Duan et ses collègues(1) en 2010, ils ont décidé de tester le modèle Miyake également en âge de développement et, précisément, chez des individus âgés de 11 à 12 ans. L'objectif était d'observer si l'organisation des fonctions exécutives était similaire à ce que l'on retrouve chez l'adulte, c'est-à-dire avec trois composantes (inhibition, mise à jour de la mémoire de travail et flexibilité) liées entre elles mais toujours apparemment séparables.
Un autre objectif était de estimer comment l'intelligence fluide a été expliquée par les fonctions exécutives.

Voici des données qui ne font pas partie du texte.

(* ===== verification/Registries.v ===== *)
(** * Shared registries of the coordinator: session epochs, revocations, join tokens
    (osa-coordinator/src/epoch.rs, revocation.rs, token.rs)

    Each port has an in-memory adapter and a Postgres adapter.  The port is a class of
    operations with the laws its clients rely on; both adapters are instances, and the
    properties of histories are proved once against the class.  A database call may
    fail before its statement runs, or after it ran with the reply lost. *)
From Stdlib Require Import Sorting.Sorted.
From S2P Require Import Prelude Proto Concrete Seal.

(** How a database round trip can fail. *)
Inductive Fault :=
| NoFault
| NotSent (msg : string)    (** the statement did not run *)
| ReplyLost (msg : string). (** the statement ran; the caller sees an error *)

(** A statement under a fault: its effect on the table and what the caller sees. *)
Definition run_stmt {T A} (f : Fault) (stmt : T -> T * A) (t : T) : T * result A PortError :=
  match f with
  | NoFault => let '(t', a) := stmt t in (t', Ok a)
  | NotSent msg => (t, Err (Backend msg))
  | ReplyLost msg => (fst (stmt t), Err (Backend msg))
  end.

(** ** Session epochs (epoch.rs) *)

Class Epochs (S : Type) := {
  epoch_admit : S -> Fault -> HostId -> u64 -> S * result bool PortError;
  high_water : S -> HostId -> option Z
}.

Record EpochRegistry := mkEpochRegistry { marks : gmap HostId u64 }.

Definition EpochRegistry_admit (self : EpochRegistry) (host_id : HostId) (epoch : u64)
    : EpochRegistry * result bool PortError :=
  match marks self !! host_id with
  | Some high => if bval epoch <=? bval high then (self, Ok false)
                 else (mkEpochRegistry (<[host_id := epoch]> (marks self)), Ok true)
  | None => (mkEpochRegistry (<[host_id := epoch]> (marks self)), Ok true)
  end.

#[global] Instance EpochRegistry_epochs : Epochs EpochRegistry := {|
  epoch_admit s _ h e := EpochRegistry_admit s h e;
  high_water s h := bval <$> marks s !! h
|}.

(** The [session_epoch] table. *)
Record PgEpochs := mkPgEpochs { session_epoch : gmap HostId i64 }.

Definition to_bigint (epoch : u64) : result i64 PortError :=
  ok_or (try_from (bval epoch)) (Backend "session epoch out of range").

(** [INSERT .. ON CONFLICT DO UPDATE .. WHERE EXCLUDED.epoch > session_epoch.epoch]:
    the new table and the number of rows affected. *)
Definition upsert_epoch (h : HostId) (e : i64) (t : gmap HostId i64) : gmap HostId i64 * Z :=
  match t !! h with
  | None => (<[h := e]> t, 1)
  | Some high => if bval high <? bval e then (<[h := e]> t, 1) else (t, 0)
  end.

Definition PgEpochs_admit (self : PgEpochs) (f : Fault) (host_id : HostId) (epoch : u64)
    : PgEpochs * result bool PortError :=
  match to_bigint epoch with
  | Err e => (self, Err e)
  | Ok e =>
      let '(t, r) := run_stmt f (upsert_epoch host_id e) (session_epoch self) in
      (mkPgEpochs t, match r with Ok rows => Ok (rows =? 1) | Err e => Err e end)
  end.

#[global] Instance PgEpochs_epochs : Epochs PgEpochs := {|
  epoch_admit := PgEpochs_admit;
  high_water s h := bval <$> session_epoch s !! h
|}.

(** [above hw e]: [e] is strictly greater than the high-water mark, if there is one. *)
Definition above (hw : option Z) (e : Z) : Prop :=
  match hw with Some m => m < e | None => True end.

(** What an admission check promises: it admits only above the mark and raises the mark
    in the same step; whatever else happens, no mark is lowered. *)
Class EpochsLaws (S : Type) `{Epochs S} := {
  admit_true : forall s f h e s', epoch_admit s f h e = (s', Ok true) ->
    above (high_water s h) (bval e) /\ high_water s' h = Some (bval e);
  admit_false : forall s f h e s', epoch_admit s f h e = (s', Ok false) ->
    ~ above (high_water s h) (bval e) /\ s' = s;
  admit_marks : forall s f h e h', let s' := fst (epoch_admit s f h e) in
    high_water s' h' = high_water s h' \/
    (h' = h /\ above (high_water s h) (bval e) /\ high_water s' h = Some (bval e))
}.

(** A history of admission calls: the (host, epoch) pairs that were admitted. *)
Fixpoint admissions {S} `{Epochs S} (s : S) (calls : list (Fault * HostId * u64))
    : list (HostId * u64) :=
  match calls with
  | [] => []
  | (f, h, e) :: cs =>
      let '(s', r) := epoch_admit s f h e in
      match r with
      | Ok true => (h, e) :: admissions s' cs
      | _ => admissions s' cs
      end
  end.

Definition epochs_of (h : HostId) (l : list (HostId * u64)) : list Z :=
  (fun p => bval p.2) <$> filter (fun p => p.1 = h) l.

(** ** Revocations (revocation.rs) *)

Class Revocations (S : Type) := {
  revoke : S -> Fault -> HostId -> Z -> S * result unit PortError;  (** the [Z] is the clock *)
  is_revoked : S -> Fault -> HostId -> result bool PortError
}.

Record RevocationRegistry := mkRevocationRegistry { revoked : gset HostId }.

Definition RevocationRegistry_revoke (self : RevocationRegistry) (host_id : HostId) : RevocationRegistry :=
  mkRevocationRegistry ({[host_id]} ∪ revoked self).
Definition RevocationRegistry_is_revoked (self : RevocationRegistry) (host_id : HostId) : bool :=
  bool_decide (host_id ∈ revoked self).

#[global] Instance RevocationRegistry_revocations : Revocations RevocationRegistry := {|
  revoke s _ h _ := (RevocationRegistry_revoke s h, Ok tt);
  is_revoked s _ h := Ok (RevocationRegistry_is_revoked s h)
|}.

(** [SystemTime] is nanoseconds relative to the Unix epoch; [unix_seconds] of it. *)
Definition unix_seconds (t : Z) : i64 :=
  wrap (if t <? 0 then 0 else t / 1000000000).

(** The [revoked_identity] table: host and time of revocation. *)
Record PgRevocations := mkPgRevocations { revoked_identity : gmap HostId i64 }.

Definition PgRevocations_revoke (self : PgRevocations) (f : Fault) (host_id : HostId) (now : Z)
    : PgRevocations * result unit PortError :=
  let stmt t := (match t !! host_id with
                 | Some _ => t   (** [ON CONFLICT DO NOTHING] *)
                 | None => <[host_id := unix_seconds now]> t
                 end, tt) in
  let '(t, r) := run_stmt f stmt (revoked_identity self) in (mkPgRevocations t, r).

Pour ce faire, les auteurs de l'étude ont soumis 61 individus à une évaluation intellectuelle à travers Matrices progressives de Raven, et évaluation des fonctions cognitives dans les trois composantes déjà mentionnées.

Les résultats

Concernant le premier objectif, les résultats ont confirmé exactement les attentes : les trois composantes mesurées des fonctions exécutives étaient corrélées mais toujours séparables, reproduisant ainsi, chez des individus beaucoup plus jeunes, les résultats publiés 10 ans plus tôt par Miyake et ses collaborateurs.

Cependant, peut-être encore plus intéressantes sont celles relatives à la deuxième question : quelles composantes des fonctions exécutives expliquent le plus les scores relatifs à l'intelligence fluide ?
Presque tous les tests de fonction exécutive ont montré des corrélations significatives (ils avaient tendance à aller de pair) avec des notes au test intellectuel. Cependant, en « corrigeant » les valeurs pour le degré de corrélations réciproques entre inhibition, flexibilité et mise à jour de la mémoire de travail, seule cette dernière est restée significativement associée à l'intelligence fluide (expliquant environ 35%).

EN CONCLUSION...

Bien que souvent statistiquement associés, l'intelligence et les fonctions exécutives continuent d'apparaître comme deux constructions théoriques distinctes (ou, à tout le moins, les tests utilisés pour évaluer l'un ou l'autre construit semblent effectivement mesurer des capacités différentes). Toutefois, la mise à jour de la mémoire de travail semble être une composante des fonctions exécutives étroitement liées à l'intelligence. Cependant, avant de se leurrer que la question est si simple (en supposant peut-être qu'une mémoire de travail faible correspond à une faible intelligence et vice versa), il convient de considérer que dans des échantillons autres que les "moyens", les choses se compliquent considérablement. Par exemple, dans des troubles d'apprentissage spécifiques, les scores de mémoire de travail ne semblent pas être fortement liés au QI(2). Il est donc important de considérer les données de cette recherche comme matière à réflexion importante, tout en restant très prudent plutôt que de se précipiter vers des conclusions.